Exemples de rimes utilisées par les Grands rhétoriqueurs :
- Équivoquées : "Sur moi ne faut telle rigueur étendre, / Car de pécune un peu ma bourse est tendre" ;
- Fratrisées : "Cour est un périlleux passage, / Pas sage n’est qui va en cour" ;
- En écho : "Amour telle est mortelle" ;
- Couronnées : "La blanche colombelle belle, / Souvent je vais priant, criant" ;
- Emperières : "En grand remord, mort, mord" ;
- Batelées, annexées, renforcées, etc.
Un succès tourné au ridicule
Connus pour jouer sur le langage au point de le déconstruire, les Grands rhétoriqueurs rencontrent un important succès jusqu’en 1520 approximativement. Ensuite, les auteurs de la Pléiade tournent vite en ridicule la poésie de ce groupe. Ils y analysent une virtuosité du langage trop attachée au Moyen Âge ainsi qu’une langue devenue creuse.

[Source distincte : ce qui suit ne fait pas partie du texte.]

(** * Tabular Q-learning on the office grid world

    A shallow embedding of [content/office_gym.ipynb]: the
    [QLearningAgent] and [RandomAgent] classes and the episode loops
    of the notebook, over IEEE binary64 numbers as numpy stores them.
    The environment module [office_gym.py] is not part of the
    notebook; it appears here as an interface, with one instance
    written from the specification. *)

From Stdlib Require Import ZArith QArith Bool Lia.
From Stdlib Require Import SpecFloat.
From stdpp Require Import base option list.

Local Open Scope Z_scope.

(* ===================================================================== *)
(** * Part I: the embedding                                               *)
(* ===================================================================== *)

(** ** binary64 arithmetic

    A Python [float] and a [numpy.float64] are IEEE 754 binary64
    numbers: precision 53, exponent bound 1024, rounding to nearest
    even.  The operations are those of [SpecFloat]. *)
Module F64.

Definition prec : Z := 53.
Definition emax : Z := 1024.

Definition float64 : Type := spec_float.

Definition add : float64 -> float64 -> float64 := SFadd prec emax.
Definition sub : float64 -> float64 -> float64 := SFsub prec emax.
Definition mul : float64 -> float64 -> float64 := SFmul prec emax.
Definition div : float64 -> float64 -> float64 := SFdiv prec emax.

(** [x < y], [x <= y] and [x == y] of Python: false on NaN. *)
Definition ltb : float64 -> float64 -> bool := SFltb.
Definition leb : float64 -> float64 -> bool := SFleb.
Definition eqb : float64 -> float64 -> bool := SFeqb.

Definition is_nan (x : float64) : bool :=
  match x with S754_nan => true | _ => false end.

(** Finite numbers: neither an infinity nor NaN. *)
Definition is_finite (x : float64) : bool :=
  match x with
  | S754_zero _ | S754_finite _ _ _ => true
  | S754_infinity _ | S754_nan => false
  end.

(** Conversion of a Python [int]; exact below 2^53. *)
Definition of_Z (z : Z) : float64 := binary_normalize prec emax z 0 false.

Definition zero : float64 := S754_zero false.
Definition one : float64 := Eval vm_compute in of_Z 1.
Definition infinity : float64 := S754_infinity false.
Definition nan : float64 := S754_nan.

(** The decimal literal [n/d] of the notebook ([0.99], [0.5], ...):
    the binary64 number nearest to the quotient. *)
Definition lit (n d : Z) : float64 := div (of_Z n) (of_Z d).

(** The rational number that a finite binary64 number stands for. *)
Definition to_Q (x : float64) : option Q :=
  match x with
  | S754_zero _ => Some 0%Q
  | S754_finite s m e =>
      Some (inject_Z (cond_Zopp s (Zpos m)) * Qpower (2 # 1) e)%Q
  | S754_infinity _ | S754_nan => None
  end.

(** The position of a number that is not NaN in the order of the
    extended reals, as a triple compared lexicographically: the
    class (-2 for -inf, -1 for negative, 0 for both zeros, 1 for
    positive, 2 for +inf), then exponent and mantissa, negated for
    negative numbers. *)
Definition rank (x : float64) : Z * Z * Z :=
  match x with
  | S754_nan => (0, 0, 0)
  | S754_zero _ => (0, 0, 0)
  | S754_infinity s => (if s then -2 else 2, 0, 0)
  | S754_finite s m e =>
      if s then (-1, - e, - Zpos m) else (1, e, Zpos m)
  end.

Definition lex_le (a b : Z * Z * Z) : Prop :=
  let '(c1, e1, m1) := a in
  let '(c2, e2, m2) := b in
  c1 < c2 \/ (c1 = c2 /\ (e1 < e2 \/ (e1 = e2 /\ m1 <= m2))).

Definition lex_lt (a b : Z * Z * Z) : Prop :=
  let '(c1, e1, m1) := a in
  let '(c2, e2, m2) := b in
  c1 < c2 \/ (c1 = c2 /\ (e1 < e2 \/ (e1 = e2 /\ m1 < m2))).

End F64.

Abbreviation float64 := F64.float64.

(** ** Python exceptions and the state-and-exception monad

    A method call either returns a value or raises; in both cases it
    leaves the object in some state, which the next call sees. *)
Inductive py_exn : Type :=
| IndexError
| OverflowError
| ValueError
| InvalidAction
| InvalidSeed
| EnvironmentNotInitialized.

Inductive res (A : Type) : Type :=
| Ok (a : A)
| Raise (e : py_exn).
Arguments Ok {A} a.
Arguments Raise {A} e.

Definition res_bind {A B : Type} (r : res A) (k : A -> res B) : res B :=
  match r with
  | Ok a => k a
  | Raise e => Raise e
  end.

Definition is_ok {A : Type} (r : res A) : bool :=
  match r with Ok _ => true | Raise _ => false end.

(** A method of an object with state [S]. *)
Definition M (S A : Type) : Type := S -> res A * S.

Definition ret {S A : Type} (a : A) : M S A := fun s => (Ok a, s).

Definition bind {S A B : Type} (m : M S A) (k : A -> M S B) : M S B :=
  fun s =>
    match m s with
    | (Ok a, s') => k a s'
    | (Raise e, s') => (Raise e, s')
    end.

Definition lift {S A : Type} (r : res A) : M S A := fun s => (r, s).

Definition gets {S A : Type} (f : S -> A) : M S A := fun s => (Ok (f s), s).

Definition modify {S : Type} (f : S -> S) : M S unit := fun s => (Ok tt, f s).

#[global] Instance M_ret {S : Type} : MRet (M S) := fun A => @ret S A.
#[global] Instance M_bind {S : Type} : MBind (M S) := fun A B k m => bind m k.

(** ** numpy arrays

    A one-dimensional array is a list, a two-dimensional array the
    list of its rows. *)
Module Np.

Abbreviation ndarray1 := (list float64).
Abbreviation ndarray2 := (list (list float64)).

(** [t] has [n] rows of [m] entries each. *)
Definition has_shape (t : ndarray2) (n m : nat) : Prop :=
  length t = n /\ Forall (fun row => length row = m) t.

(** The entry of a table at a row and column, counted from the start. *)
Definition cell (t : ndarray2) (r c : nat) : option float64 :=
  match t !! r with
  | Some row => row !! c
  | None => None
  end.

(** [np.zeros((n, m))]; a negative dimension raises [ValueError]. *)
Definition zeros (n : Z) (m : nat) : res ndarray2 :=
  if n <? 0 then Raise ValueError
  else Ok (replicate (Z.to_nat n) (replicate m F64.zero)).

(** [np.arange(n)]: the integers [0, ..., n-1] (empty for [n <= 0]). *)
Definition arange (n : Z) : list Z := Z.of_nat <$> seq 0 (Z.to_nat n).

(** A Python [int] in [[2^63, 2^64)] does not fit the signed 64-bit
    index of numpy: converting it raises [OverflowError]. *)
Definition overflows (i : Z) : bool := (2 ^ 63 <=? i) && (i <? 2 ^ 64).

(** An integer that numpy converts to a signed 64-bit index. *)
Definition fits (i : Z) : bool := (- 2 ^ 63 <=? i) && (i <? 2 ^ 63).

(** Index normalisation along an axis of length [n]: an index in
    [[0, n)] is itself, an index in [[-n, 0)] counts from the end; any
    other raises [OverflowError] when it is in [[2^63, 2^64)] and
    [IndexError] otherwise. *)
Definition norm_index (n : nat) (i : Z) : res nat :=
  if (0 <=? i) && (i <? Z.of_nat n) then Ok (Z.to_nat i)
  else if (- Z.of_nat n <=? i) && (i <? 0) then Ok (Z.to_nat (i + Z.of_nat n))
  else if overflows i then Raise OverflowError
  else Raise IndexError.

(** [t[i]]: a row of the table. *)
Definition get_row (t : ndarray2) (i : Z) : res ndarray1 :=
  res_bind (norm_index (length t) i) (fun i' =>
  match t !! i' with
  | Some row => Ok row
  | None => Raise IndexError
  end).

(** [row[j]]. *)
Definition get1 (row : ndarray1) (j : Z) : res float64 :=
  res_bind (norm_index (length row) j) (fun j' =>
  match row !! j' with
  | Some x => Ok x
  | None => Raise IndexError
  end).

Ils tombent donc rapidement dans l’oubli, jusqu’à ce que des hommes de lettres s’y intéressent à nouveau au XIXe-XXe siècle. Nous commençons aujourd’hui à replacer ces auteurs dans une évolution poétique plus générale. En effet, certains spécialistes constatent dans l’art des Grands rhétoriqueurs la présence des premières manifestations françaises du mouvement baroque.
D’ailleurs, la rupture demeure incomplète puisque nous remarquons également que des personnalités telles que Clément Marot n’hésitent pas à reprendre certaines techniques propres aux rhétoriqueurs. Pour s’approprier leur langue, le poète la pare de plus d’authenticité, brisant ainsi les accusations d'une poésie trop tournée vers un jeu savant et une déconstruction des mots.